Limit your code to 80 characters per line. This fits comfortably on a printed page with a reasonably sized font. When calling functions, you can omit the argument names for very common arguments (i.e. for arguments that are used in almost every invocation of the function). Short unnamed arguments can also go on the same line as the function name, even if the whole function call spans multiple lines.

Whitespace

|> should always have a space before it, and should usually be followed by a new line. After the first step in the pipe, each line should be indented by two spaces. This structure makes it easier to add new steps (or rearrange existing steps) and harder to overlook a step.

Show the code
# Good

iris |>
  select(Species, Sepal.Length) |> 
  summarise(avg = mean(Sepal.Length),
            .by = Species) |> 
  arrange(avg)

# Bad

iris |> select(Species, Sepal.Length) |> summarise(avg = mean(Sepal.Length),
            .by = Species) |> arrange(avg)

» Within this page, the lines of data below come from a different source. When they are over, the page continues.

(* ===== verification/DelegatingLog.v ===== *)
(** * The delegating logger (src/pkg/log: deleg.go, log.go, null.go, warning_handler.go)

    Loggers taken before a program sets its logger record how they were derived
    from the base logger; when it is set they are switched over, one after the
    other, while others may go on deriving loggers.  The heap of delegating
    loggers and of their promises is explicit, and the interleavings are a step
    relation. *)

From stdpp Require Import functions.
From S2P Require Export Prelude.

Section log.
(** What an application logs to, its loggers and the values it logs. *)
Context {W Lg V : Type}.

(** The interface [logr.Logger] of the loggers given to [SetLogger].  The
    arguments of a variadic call are [None] if there are none. *)
Class Logger := {
  lg_Enabled : Lg → W → bool;
  lg_Info : Lg → string → option (list V) → W → W;
  lg_Error : Lg → option error → string → option (list V) → W → W;
  lg_V : Z → Lg → Lg;
  lg_WithName : string → Lg → Lg;
  lg_WithValues : option (list V) → Lg → Lg;
}.

(** The heap: a logger keeps its promise until it is fulfilled, and a promise
    the promises of the loggers derived from its own. *)
Record DelegatingLogger := mkDL { dl_logger : Lg; dl_promise : option nat }.

Record loggerPromise := mkLP {
  lp_logger : nat;
  lp_childPromises : list nat;
  lp_name : option string;
  lp_tags : option (list V);
  lp_level : Z;
}.

Record Heap := mkHeap { h_loggers : list DelegatingLogger; h_promises : list loggerPromise }.

(** A [logr.Logger] in the hands of a client. *)
Inductive AnyLogger := Delegating (l : nat) | Actual (lg : Lg).

Context `{!Logger}.
Implicit Types (h : Heap) (l p : nat) (lg : Lg).

(** ** Deriving loggers *)

Definition add_child (c : nat) (p : loggerPromise) : loggerPromise :=
  mkLP (lp_logger p) (lp_childPromises p ++ [c]) (lp_name p) (lp_tags p) (lp_level p).

(** The end of the methods of a promise: [res] is allocated and becomes a child. *)
Definition register p (res : loggerPromise) h : Heap * nat :=
  let c := length (h_promises h) in
  (mkHeap (h_loggers h) (alter (add_child c) p (h_promises h) ++ [res]), c).

Definition promise_WithName p l (name : string) h := register p (mkLP l [] (Some name) None 0) h.
Definition promise_WithValues p l (tags : option (list V)) h := register p (mkLP l [] None tags 0) h.
Definition promise_V p l (level : Z) h := register p (mkLP l [] None None level) h.

Definition set_promise l p h : Heap :=
  mkHeap (alter (λ d, mkDL (dl_logger d) (Some p)) l (h_loggers h)) (h_promises h).

(** [res := &DelegatingLogger{logger: l.logger}], with the promise that comes
    of it. *)
Definition derive_with (promise : nat → Heap → Heap * nat) (d : DelegatingLogger) h : Heap * AnyLogger :=
  let res := length (h_loggers h) in
  let h := mkHeap (h_loggers h ++ [mkDL (dl_logger d) None]) (h_promises h) in
  let '(h, p) := promise res h in
  (set_promise res p h, Delegating res).

Definition delegating_V l (level : Z) h : Heap * AnyLogger :=
  match h_loggers h !! l with
  | None => (h, Delegating l)
  | Some d =>
      match dl_promise d with
      | None => (h, Actual (lg_V level (dl_logger d)))
      | Some p => derive_with (λ res, promise_V p res level) d h
      end
  end.

Definition delegating_WithName l (name : string) h : Heap * AnyLogger :=
  match h_loggers h !! l with
  | None => (h, Delegating l)
  | Some d =>
      match dl_promise d with
      | None => (h, Actual (lg_WithName name (dl_logger d)))
      | Some p => derive_with (λ res, promise_WithName p res name) d h
      end
  end.

Definition delegating_WithValues l (tags : option (list V)) h : Heap * AnyLogger :=
  match h_loggers h !! l with
  | None => (h, Delegating l)
  | Some d =>
      match dl_promise d with
      | None => (h, Actual (lg_WithValues tags (dl_logger d)))
      | Some p => derive_with (λ res, promise_WithValues p res tags) d h
      end
  end.

(** ** Logging *)

Definition delegating_Enabled l h (w : W) : option bool :=
  d ← h_loggers h !! l; Some (lg_Enabled (dl_logger d) w).

Definition delegating_Info l (msg : string) (kvs : option (list V)) h (w : W) : option W :=
  d ← h_loggers h !! l; Some (lg_Info (dl_logger d) msg kvs w).

Definition delegating_Error l (err : option error) (msg : string) (kvs : option (list V)) h (w : W) : option W :=
  d ← h_loggers h !! l; Some (lg_Error (dl_logger d) err msg kvs w).

(** ** Fulfilling promises *)

(** What a promise adds to the logger of its parent. *)
Definition promised (p : loggerPromise) lg : Lg :=
  let lg := match lp_name p with Some name => lg_WithName name lg | None => lg end in
  let lg := match lp_tags p with Some tags => lg_WithValues (Some tags) lg | None => lg end in
  if decide (lp_level p ≠ 0%Z) then lg_V (lp_level p) lg else lg.

(** The promises still to be fulfilled, the next one first, each with the
    logger of its parent: the calls of [loggerPromise.Fulfill] not yet made. *)
Abbreviation Pending := (list (nat * Lg)).

(** One call up to its loop over the children, who are next. *)
Definition fulfill_one (todo : Pending) h : Pending * Heap :=
  match todo with
  | [] => ([], h)
  | (p, parentLogger) :: todo =>
      match h_promises h !! p with
      | None => (todo, h)
      | Some pr =>
          let logger := promised pr parentLogger in
          (((λ c, (c, logger)) <$> lp_childPromises pr) ++ todo,
           mkHeap (<[lp_logger pr := mkDL logger None]> (h_loggers h)) (h_promises h))
      end
  end.

(** [DelegatingLogger.Fulfill]. *)
Definition start_fulfill l (actual : Lg) h : Pending :=
  match h_loggers h !! l with
  | Some d => match dl_promise d with Some p => [(p, actual)] | None => [] end
  | None => []
  end.

Fixpoint fulfill_loop (fuel : nat) (todo : Pending) h : Pending * Heap :=
  match fuel with
  | 0 => (todo, h)
  | S fuel => let '(todo, h) := fulfill_one todo h in fulfill_loop fuel todo h
  end.

Definition Fulfill (fuel : nat) l (actual : Lg) h : Pending * Heap :=
  fulfill_loop fuel (start_fulfill l actual h) h.

Definition NewDelegatingLogger (initial : Lg) : Heap :=
  mkHeap [mkDL initial (Some 0)] [mkLP 0 [] None None 0].

(** ** The base logger of the package (log.go) *)

(** [Log] is the logger 0 of the heap; what is still to be fulfilled is the
    state of whoever holds [loggerWasSetLock].  [ls_held] is for the proofs:
    the loggers clients hold, with how they were derived from [Log]. *)
Inductive Op := OpV (level : Z) | OpWithName (name : string) | OpWithValues (tags : option (list V)).

Record LogState := mkLogState {
  ls_heap : Heap;
  ls_pending : Pending;
  ls_loggerWasSet : bool;
  ls_held : list (AnyLogger * list Op);
}.

Definition apply_op (op : Op) lg : Lg :=
  match op with
  | OpV level => lg_V level lg
  | OpWithName name => lg_WithName name lg
  | OpWithValues tags => lg_WithValues tags lg
  end.

Definition derive (lg : AnyLogger) (op : Op) h : Heap * AnyLogger :=
  match lg with
  | Actual lg => (h, Actual (apply_op op lg))
  | Delegating l =>
      match op with
      | OpV level => delegating_V l level h
      | OpWithName name => delegating_WithName l name h
      | OpWithValues tags => delegating_WithValues l tags h
      end
  end.

Definition init_log (null : Lg) : LogState :=
  mkLogState (NewDelegatingLogger null) [] false [(Delegating 0, [])].

(** Both take the lock, so neither starts while the other still fulfils. *)
Definition SetLogger (l : Lg) (s : LogState) : option LogState :=
  match ls_pending s with
  | [] => Some (mkLogState (ls_heap s) (start_fulfill 0 l (ls_heap s)) true (ls_held s))
  | _ => None
  end.

(** The goroutine of [init] after its 30 seconds. *)
Definition init_timeout (null : Lg) (s : LogState) : option LogState :=
  match ls_pending s with
  | [] =>
      if ls_loggerWasSet s then Some s
      else Some (mkLogState (ls_heap s) (start_fulfill 0 null (ls_heap s)) false (ls_held s))
  | _ => None
  end.

Definition fulfill_step (s : LogState) : LogState :=
  let '(todo, h) := fulfill_one (ls_pending s) (ls_heap s) in
  mkLogState h todo (ls_loggerWasSet s) (ls_held s).

Definition derive_step (lg : AnyLogger) (ops : list Op) (op : Op) (s : LogState) : LogState :=
  let '(h, lg) := derive lg op (ls_heap s) in
  mkLogState h (ls_pending s) (ls_loggerWasSet s) ((lg, ops ++ [op]) :: ls_held s).

(** A client derives a logger from one it holds. *)
Inductive client_step : LogState → LogState → Prop :=
  | client_derives held ops op s : (held, ops) ∈ ls_held s → client_step s (derive_step held ops op s).

Inductive log_step (null : Lg) : LogState → LogState → Prop :=
  | step_client s s' : client_step s s' → log_step null s s'
  | step_fulfill s : ls_pending s ≠ [] → log_step null s (fulfill_step s)
  | step_set logger s s' : SetLogger logger s = Some s' → log_step null s s'
  | step_timeout s s' : init_timeout null s = Some s' → log_step null s s'.

(** [FromContext]: the logger of the context, if there is a context and it has
    one. *)
Definition FromContext (ctx : option (option AnyLogger)) (kvs : option (list V)) h : Heap * AnyLogger :=
  let log := match ctx with Some (Some logger) => logger | _ => Delegating 0 end in
  derive log (OpWithValues kvs) h.
End log.

Arguments Logger : clear implicits.
Arguments DelegatingLogger : clear implicits.
Arguments Heap : clear implicits.
Arguments AnyLogger : clear implicits.
Arguments Op : clear implicits.
Arguments LogState : clear implicits.

(** ** [NullLogger] (null.go) *)

Inductive Null := NullLogger.

#[export] Instance null_logger {W V} : Logger W Null V := {|
  lg_Enabled _ _ := false;
  lg_Info _ _ _ w := w;
  lg_Error _ _ _ _ w := w;
  lg_V _ lg := lg;
  lg_WithName _ lg := lg;
  lg_WithValues _ lg := lg;
|}.

(** ** Warnings of the API server (warning_handler.go) *)

Section warnings.
Context {W Lg V : Type} `{!Logger W Lg V}.

(** The map [written] exists only when warnings are to be logged once. *)
Record KubeAPIWarningLogger := mkWarningLogger {
  wl_logger : Lg;
  wl_Deduplicate : bool;
  wl_written : option (gset string);
}.

Definition NewKubeAPIWarningLogger (l : Lg) (deduplicate : bool) : KubeAPIWarningLogger :=
  mkWarningLogger l deduplicate (if deduplicate then Some ∅ else None).

Definition HandleWarningHeader (code : Z) (agent message : string) (l : KubeAPIWarningLogger) (w : W)
    : outcome (KubeAPIWarningLogger * W) :=
  if decide (code ≠ 299%Z ∨ message = "") then Returned (l, w)
  else if wl_Deduplicate l then
    match wl_written l with
    | None => Panicked "assignment to entry in nil map"
    | Some written =>
        if decide (message ∈ written) then Returned (l, w)
        else Returned (mkWarningLogger (wl_logger l) true (Some ({[message]} ∪ written)),
                       lg_Info (wl_logger l) message None w)
    end
  else Returned (l, lg_Info (wl_logger l) message None w).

ggplot2 code is handled in a similar fashion. All commands after the initial invocation of ggplot() are indented.

Show the code
# Good

diamonds |> 
  ggplot(aes(x = depth)) +
    geom_histogram(bins = 100) +
    labs(title = "Distribution of Depth",
         x = "Depth",
         y = "Count")

# Bad

diamonds |> 
ggplot(aes(x = depth)) +
geom_histogram(bins = 100) + labs(title = "Distribution of Depth",
         x = "Depth",
         y = "Count")

Commas

Always put a space after a comma, never before, just like in regular English.

Show the code
# Good

x[, 1]

# Bad

x[,1]
x[ ,1]
x[ , 1]

Parentheses

Do not put spaces inside or outside parentheses for regular function calls.

Show the code
# Good

mean(x, na.rm = TRUE)

# Bad

mean (x, na.rm = TRUE)
mean( x, na.rm = TRUE )

Infix operators

Most infix operators (=, ==, +, -, <-, ~, et cetera) should be surrounded by one space.

Show the code
# Good

height <- (feet * 12) + inches
mean(x, na.rm = TRUE)
y ~ a + b


# Bad

height<-feet*12+inches
mean(x, na.rm=TRUE)
y~a + b

Other operators — like ::, :::, $, @, [, [[, ^, and : — should never be surrounded by spaces.

Show the code
# Good

sqrt(x^2 + y^2)
df$z
x <- 1:10

# Bad

sqrt(x ^ 2 + y ^ 2)
df $ z
x <- 1 : 10

You may add extra spaces if it improves alignment of = or <-.

Show the code
list(total = a + b + c,
     mean = (a + b + c) / n)

Do not add extra spaces to places where space is not usually allowed.

Messages/Warnings/Errors

R messages/warnings/errors should never appear in a submitted document. The right way to deal with these issues is to find out their cause and then fix the underlying problem. Students sometimes use “hacks” to make these messages/warnings/errors disappear. The most common hacks involve using code chunk options like message = FALSE, warning = FALSE, results = "hide", include = FALSE and others. Don’t do this, in general. A message/warning/error is worth understanding and then fixing. Don’t close your eyes (metaphorically) and pretend that the problem doesn’t exist. There are some situations, however, in which, no matter what you try, you can’t fix the problem. In those few cases, you can use one of these hacks, but you must make a code comment directly below it, explaining the situation. The only exception is the “setup” chunk (included by default in every new Rmd) which comes with include = FALSE. In that chunk, no explanation is necessary, by convention.